Le gouvernement espagnol table sur une croissance du produit intérieur brut (PIB) au premier trimestre « au moins égale » à celle atteinte au dernier trimestre 2013, soit 0,2 %, a déclaré hier le ministre de l'Économie, Luis de Guindos.
« Les indicateurs que nous avons déjà montrent qu'effectivement la reprise est là » et le premier trimestre 2014 « sera le troisième trimestre (consécutif) de croissance, avec une croissance que nous attendons au moins égale à celle que nous avons eue au dernier trimestre de l'an passé », a-t-il assuré lors d'un forum organisé par l'agence Efe et le cabinet KPMG.
L'Espagne, quatrième économie de la zone euro, est sortie au troisième trimestre 2013 de deux ans de récession, mais sa croissance reste faible.

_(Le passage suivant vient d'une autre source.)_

Lemma tidy_filter m p w :
  tidy m → base `prefix_of` p → tidy (filter (λ kv, ¬ p ++ [w] `prefix_of` kv.1) m).
Proof using.
  intros Ht Hb. split.
  - apply fs_wf_rmtree; [by apply tidy_wf|]. by destruct p.
  - apply map_lookup_filter_Some. split; [by apply tidy_base|]. simpl. intros H.
    apply (prefix_snoc_not p w). by etransitivity.
  - intros q Hq. pose proof (tidy_links m Ht q Hq) as Hl. unfold is_link_at in *.
    destruct (filter _ m !! q) as [n|] eqn:E; [|done].
    apply map_lookup_filter_Some in E as [E _]. by rewrite E in Hl.
  - intros q [n [E _]%map_lookup_filter_Some]. apply (tidy_names m Ht). eauto.
Qed.
End tree.

(** The lookup of a removed tree *)
Lemma lookup_rmtree (m : fs) p q :
  filter (λ kv, ¬ p `prefix_of` kv.1) m !! q =
  if decide (p `prefix_of` q) then None else m !! q.
Proof.
  case_decide as Hp.
  - apply map_lookup_filter_None. right. intros n _ H. by apply H.
  - destruct (m !! q) as [n|] eqn:E.
    + by apply map_lookup_filter_Some.
    + apply map_lookup_filter_None. by left.
Qed.

(** ** Snapshot and restore *)
#[local] Opaque uuid_str.

Section attempt.
Context (base : apath) (Henc : encodable base = true).
Context (job_id uuid4 : uuid).

Abbreviation u := (uuid_str job_id).
Definition root_of (d : pystr) : apath := base ++ [d; u].
Definition snapshot_root : apath := base ++ [SNAPSHOTS; u].
Definition snapshot_of : apath := snapshot_root ++ [uuid_str uuid4].

Lemma uuid_str_encodable v : forallb encodable_char (uuid_str v) = true.
Proof.
  apply forallb_forall. intros c Hc%list_elem_of_In.
  pose proof (uuid_str_chars v) as H. rewrite Forall_forall in H. specialize (H c Hc).
  unfold is_uuid_char, is_digit_ascii in H. unfold encodable_char, is_surrogate.
  assert (0 < c < 128)%N as [H0 H1].
  { repeat match goal with
      | H : (_ || _) = true |- _ => apply orb_true_iff in H as [H|H]
      end; PyStr.bool_to_prop; lia. }
  rewrite (proj2 (N.eqb_neq c 0)) by lia. rewrite (proj2 (N.leb_gt 0xD800 c)) by lia. done.
Qed.

Lemma below_normal (m : fs) l : tidy base m → Forall normal_name l → normal (base ++ l).
Proof using.
  intros Ht Hl. apply Forall_app. split; [|done]. apply (tidy_names base m Ht).
  rewrite (tidy_base base m Ht). eauto.
Qed.

Lemma resolve_below (m : fs) l :
  tidy base m → Forall normal_name l → forallb (forallb encodable_char) l = true →
  resolve m (base ++ l) = Ret (base ++ l).
Proof using Henc.
  intros Ht Hl He. unfold resolve, encodable. rewrite forallb_app. unfold encodable in Henc.
  rewrite Henc, He. simpl. rewrite realpath_link_free; [done|by eapply below_normal|].
  apply (tidy_link_free base); [done|]. by apply prefix_app_r.
Qed.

Sur l'ensemble de 2014, le gouvernement conservateur table sur une croissance de 1 %, puis 1,5 % en 2015.
En termes d'emploi, le ministre a rappelé que « le premier trimestre a souvent un effet saisonnier négatif » mais a toutefois estimé que « les chiffres seront positifs », alors que le pays est frappé par un taux de chômage parmi les plus élevés de son histoire (26,03 %).
« Nous prévoyons clairement (...) qu'il va y avoir création d'emploi en 2014, ce qui est un changement substantiel car c'est la première fois que cela sera le cas depuis le début de la crise », a précisé Luis de Guindos.
Le chômage en Espagne, qui avait atteint son minimum historique au deuxième trimestre 2007 à 7,95 %, au plus fort de la bulle immobilière, a commencé à grimper à partir de l'éclatement de cette bulle en 2008 et touche désormais près de 6 millions de personnes, dont plus d'un jeune de moins de 25 ans sur deux.